Siapa musuh terbesarmu ? Menurutku musuh terbesarku adalah diriku sendiri. Aku sering berdebat amat sangat panjang dengan diriku sendiri, hingga lelah menghampiri.
Perdebatan itu bukan hanya soal makan apa hari ini, tapi hingga kamu mau bersikap seperti apa di depan orang yang akan kamu temui. Mimik muka apa yang harus kamu hadirkan untuk mereka, kata apa yang penting kamu ucapkan saat berbincang, dan aksi apa yang akan tangan dan kakimu ayunkan.
Aku gak bisa berbohong. Aku tidak suka yang berabu-abu. Aku tidak bisa terlalu banyak pura-pura. Bahkan dengan orang yang setiap hari ku temui. Jika memang harus mengerti, aku sudah mencoba memberikan pengertian-pengertian itu dengan caraku.
Akhir akhir ini aku lebih sering berdebat panjang dengan diriku sendiri.

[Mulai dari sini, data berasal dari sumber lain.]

(* ===== verification/RestoreApi.v ===== *)
(** The restore resource: PerconaServerMongoDBRestore with its specification,
    status and checks (perconaservermongodbrestore_types.go), the conditions of
    its status, and the objects that only restores read or write. *)
From S2P Require Import Prelude ReplsetModels Api Kube Hosts GoSort BackupApi BackupExec.
From Stdlib Require Import Ascii.

(** * The specification *)
Record SelectiveRestoreOpts := {
  sel_WithUsersAndRoles : bool;
  sel_Namespaces : list string;
  sel_NamespaceFrom : string;
  sel_NamespaceTo : string
}.
Definition GetNamespaces (s : option SelectiveRestoreOpts) : list string :=
  match s with Some s => sel_Namespaces s | None => [] end.
Definition GetWithUsersAndRoles (s : option SelectiveRestoreOpts) : bool :=
  match s with Some s => sel_WithUsersAndRoles s | None => false end.
Definition GetNamespaceFrom (s : option SelectiveRestoreOpts) : string :=
  match s with Some s => sel_NamespaceFrom s | None => "" end.
Definition GetNamespaceTo (s : option SelectiveRestoreOpts) : string :=
  match s with Some s => sel_NamespaceTo s | None => "" end.

(** A backup that has no resource: where it is.  Several storages may be given. *)
Record BackupSource := {
  src_Type : string;
  src_Destination : string;
  src_S3 : option BackupStorageS3Spec;
  src_Minio : option BackupStorageMinioSpec;
  src_GCS : option BackupStorageGCSSpec;
  src_Azure : option BucketSpec;
  src_OSS : option BackupStorageOSSSpec;
  src_OCI : option BackupStorageOCISpec;
  src_Filesystem : option BackupStorageFilesystemSpec;
  src_Snapshots : list SnapshotInfo
}.
Definition PITRestoreTypeDate : string := "date".
Definition PITRestoreTypeLatest : string := "latest".
Record PITRestoreSpec := { pit_Type : string; pit_Date : option time }.

Record RestoreSpec := {
  rsp_ClusterName : string;
  rsp_BackupName : string;
  rsp_BackupSource : option BackupSource;
  rsp_StorageName : string;
  rsp_PITR : option PITRestoreSpec;
  rsp_Selective : option SelectiveRestoreOpts;
  rsp_RSMap : option (gmap string string)
}.

(** * The status *)
Inductive RestoreWaitingReason :=
| RestoreNotWaiting                                     (* "" *)
| RestoreWaitingReasonBackupLease | RestoreWaitingReasonClusterSync
| RestoreWaitingReasonPBMAgent | RestoreWaitingReasonPBMResync
| RestoreWaitingReasonPITR | RestoreWaitingReasonPreparation
| RestoreWaitingReasonRestoreLock | RestoreWaitingReasonStatefulSets
| RestoreWaitingReasonMongosPods.
#[export] Instance RestoreWaitingReason_eq_dec : EqDecision RestoreWaitingReason.
Proof. solve_decision. Defined.

(** [metav1.Condition] *)
Record Condition := {
  cd_Type : string;
  cd_Status : string;
  cd_Reason : string;
  cd_Message : string;
  cd_LastTransitionTime : time
}.
#[export] Instance Condition_eq_dec : EqDecision Condition.
Proof. solve_decision. Defined.
Definition ConditionFalse : string := "False".
Definition ConditionClusterSyncActive : string := "ClusterSyncActive".
Definition ConditionPBMAgentConfiguredForSnapshot : string := "PBMAgentConfiguredForSnapshot".
Definition ConditionReplsetPVCsRestoredFromSnapshot : string := "ReplsetPVCsRestoredFromSnapshot".
Definition ConditionPBMAgentAwaitingRestoreFinish : string := "PBMAgentAwaitingRestoreFinish".
Definition ConditionPBMRestoreFinishing : string := "PBMRestoreFinishing".
Definition ConditionPBMRestoreFinished : string := "PBMRestoreFinished".
(** ** Which claims *)
Context {Y : Yaml}.
Definition claims_of cluster (snapshots : list SnapshotInfo) rs (l : list pvcInfo) : Prop :=
  map pvi_pvcName l = claim_names cluster rs ∧
  ∃ s, GetSnapshotInfo snapshots (MongoReplsetName rs) = Some s ∧ ∀ info, info ∈ l → pvi_snapshotName info = sn_SnapshotName s.
Lemma pod_claims_names n f vct sn labels :
  map pvi_pvcName (pod_claims n f vct sn labels) = map (λ i, "mongod-data-" +:+ f (Z.of_nat i)) (seq 0 (Z.to_nat n)).
Proof. unfold pod_claims. rewrite map_map. by apply map_ext. Qed.
Lemma pod_claims_snapshot n f vct sn labels info : info ∈ pod_claims n f vct sn labels → pvi_snapshotName info = sn.
Proof. unfold pod_claims. intros (i & -> & _)%list_elem_of_fmap. done. Qed.
Lemma ensures_replset_claims cluster snapshots rs :
  ensures (replset_claims cluster snapshots rs : M (list pvcInfo)) (claims_of cluster snapshots rs).
Proof.
  unfold replset_claims. destruct (GetSnapshotInfo snapshots _) as [s|] eqn:Es; [|apply ensures_throw].
  apply ensures_then. intros vct.
  assert (∀ (b : bool) n f (name : string) labels, ensures ((if b then
      vct ← template_of cluster name; mret (pod_claims n f vct (sn_SnapshotName s) labels) else mret []) : M (list pvcInfo))
    (λ l, map pvi_pvcName l = (if b then map (λ i, "mongod-data-" +:+ f (Z.of_nat i)) (seq 0 (Z.to_nat n)) else [])
          ∧ ∀ info, info ∈ l → pvi_snapshotName info = sn_SnapshotName s)) as Hc.
  { intros [] n f name labels; [apply ensures_then; intros v|]; apply ensures_ret.
    - split; [apply pod_claims_names|]. intros info. apply pod_claims_snapshot.
    - split; [done|]. intros info Hin. by apply elem_of_nil in Hin. }
  eapply ensures_bind; [apply Hc|]. intros nv [Hn1 Hn2].
  eapply ensures_bind; [apply Hc|]. intros hidden [Hh1 Hh2]. apply ensures_ret. split.
  - rewrite !map_app, pod_claims_names, Hn1, Hh1. done.
  - exists s. split; [done|]. intros info [Hin|[Hin|Hin]%elem_of_app]%elem_of_app; [|by apply Hn2|by apply Hh2].
    by eapply pod_claims_snapshot.
Qed.
Lemma ensures_all_claims cluster snapshots l :
  ensures (all_claims cluster snapshots l : M _) (λ ls, Forall2 (claims_of cluster snapshots) l ls).
Proof.
  induction l as [|rs l IH]; cbn [all_claims]; [apply ensures_ret; constructor|].
  eapply ensures_bind; [apply ensures_replset_claims|]. intros infos Hi.
  eapply ensures_bind; [apply IH|]. intros rest Hr. apply ensures_ret. by constructor.
Qed.
Lemma quiet_claims_of cluster ss l : quiet (all_claims cluster ss l : M _).
Proof.
  induction l as [|rs l IH]; cbn [all_claims]; unfold replset_claims, template_of, getVolumeClaimTemplate; solve_quiet; apply IH.
Qed.

(** C19: The rollout of the claims of a snapshot restore: every claim deleted was
    read just before, is not one of this restore and was not yet going; every claim
    made was not there just before, bears the name of the restore, and is one of a
    replica set's, its data from that replica set's snapshot in the backup; and when
    the rollout reports that it is done, for the first time, every claim of every
    mongod, non-voting and hidden pod of every replica set, the config servers' of a
    sharded cluster among them, was seen as one of this restore, or made. *)
Theorem rollout_safe cluster cr bcp status w r t w' :
  rolloutRestoredPVCs cluster cr bcp status ([], w) = (r, (t, w')) →
  lawful cr (from_snapshot cluster bcp) t ∧
  (∀ st, r = Ok (true, st) → done status ConditionReplsetPVCsRestoredFromSnapshot = false →
   ∀ rs name, rs ∈ GetAllReplsets cluster → name ∈ claim_names cluster rs → restored cr t name).
Proof.
  intros Hrun.
  assert (emits (rolloutRestoredPVCs cluster cr bcp status : M _) (λ r d, lawful cr (from_snapshot cluster bcp) d ∧
    (∀ st, r = Ok (true, st) → done status ConditionReplsetPVCsRestoredFromSnapshot = false →
     ∀ rs name, rs ∈ GetAllReplsets cluster → name ∈ claim_names cluster rs → restored cr d name))) as He.
  2: { destruct (He [] w) as (d & Hd & HQ). rewrite Hrun in Hd, HQ. cbn in Hd. by subst t. }
  unfold rolloutRestoredPVCs. destruct (done _ _) eqn:Hdone; [apply emits_ret; split; [constructor|done]|].
  eapply emits_bind; [apply emits_ensures; [apply quiet_claims_of|apply ensures_all_claims]| |].
  2: { intros e d [-> _]. split; [constructor|done]. }
  intros ls d [-> Hls]. cbn in Hls.
  assert (∀ c, wanted_of cr (concat ls) c → from_snapshot cluster bcp c) as Hw.
  { intros c (info & Hin & ->). apply list_elem_of_In, in_concat in Hin as (l & Hl%list_elem_of_In & Hin%list_elem_of_In).
    apply list_elem_of_lookup in Hl as [i Hi]. destruct (Forall2_lookup_r _ _ _ _ _ Hls Hi) as (rs & Hrs & Hn & s & Hs & Hsn).
    exists rs, s. split; [by eapply list_elem_of_lookup_2|]. split; [rewrite <-Hn; apply list_elem_of_fmap; eauto|].
    split; [done|]. cbn. by rewrite (Hsn info Hin). }
  assert (∀ d, lawful cr (wanted_of cr (concat ls)) d → lawful cr (from_snapshot cluster bcp) d) as Hlaw.
  { intros d. by apply lawful_weaken. }
  eapply emits_bind; [apply (emits_restore_replsets cr ls (concat ls) true); done| |].
  2: { intros e d [Hd _]. split; [by apply Hlaw|done]. }
  intros ok d [Hd Hr]. cbn.
  assert (quiet ((if ok then mark ConditionReplsetPVCsRestoredFromSnapshot "AllPVCsRestoredFromSnapshot"
    "All pvcs have been restored from snapshot" status else mret status) : M _)) as Hq by (unfold mark; solve_quiet).
  apply emits_quiet_bind; [exact Hq| |intros e; rewrite app_nil_r; split; [by apply Hlaw|done]].
  intros st. apply emits_ret. rewrite app_nil_r. split; [by apply Hlaw|].
  intros st' [= -> ->] _ rs name Hrs Hname. destruct (Hr eq_refl) as [_ Hall].
  apply list_elem_of_lookup in Hrs as [i Hi]. destruct (Forall2_lookup_l _ _ _ _ _ Hls Hi) as (l & Hl & Hn & _).
  change (name ∈ claim_names cluster rs) in Hname. rewrite <-Hn in Hname. apply list_elem_of_fmap in Hname as (info & -> & Hin). apply Hall.
  apply list_elem_of_In, in_concat. exists l. split; apply list_elem_of_In; [by eapply list_elem_of_lookup_2|done].
Qed.
End rollout.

Seakan ada dua makhluk yang mengelilingku, berlawanan.
The Left
"Kamu, emangnya mau sampai kapan seperti ini?. Bekerja dengan penuh kewajiban dengan hak yang terbatas. Apa kamu mau seperti katak dalam tempurung di dunia yang sama setiap hari. Kamu terlalu sering menangis ketika pulang. Kamu terlalu sering menghela nafas setiap perjalanan perginya. Kamu terlalu banyak dikecewakan. Kamu bahkan terlalu banyak meninggalkan hal yang sejak dulu kamu idamkan. Kamu bahagia ga sih ?"
The Right
"Ya iya sih capek, nangis, kecewa, tapi aku senang kan ?Aku tetap menjalankan apa yang sudah disepakati kan? Aku gak mau menjadi orang yang tidak konsisten. Apalagi sejauh ini yang ku hasilkan baik baik saja."
The Left
"Ah masak, kamu tidak sedang pura pura kan?. Jangan jangan kamu sedang menjalani ini karena seseorang. Aku tau seberapa pedulimu dengan dia. Padahal belum tentu dia akan memperlakukan sepertimu. Iya kadang dia juga baik, tapi tak pernah sebaik kamu dengannya. Coba seberapa sering kamu harus meminta, hal yang menjadi hakmu. Sedangkan di saat yang sama, dia memperlakukan orang lain lebih baik dari dirimu sendiri"
The Right
"Ah enggak, semua sudah sesuai keperluannya. Aku mau berbuat baik, ya udah karna emang mau baik aja. Kebetulan ada banyak hal yang harus ku bantu. Aku percaya semua akan balik ke aku. Tinggal timingnya aja."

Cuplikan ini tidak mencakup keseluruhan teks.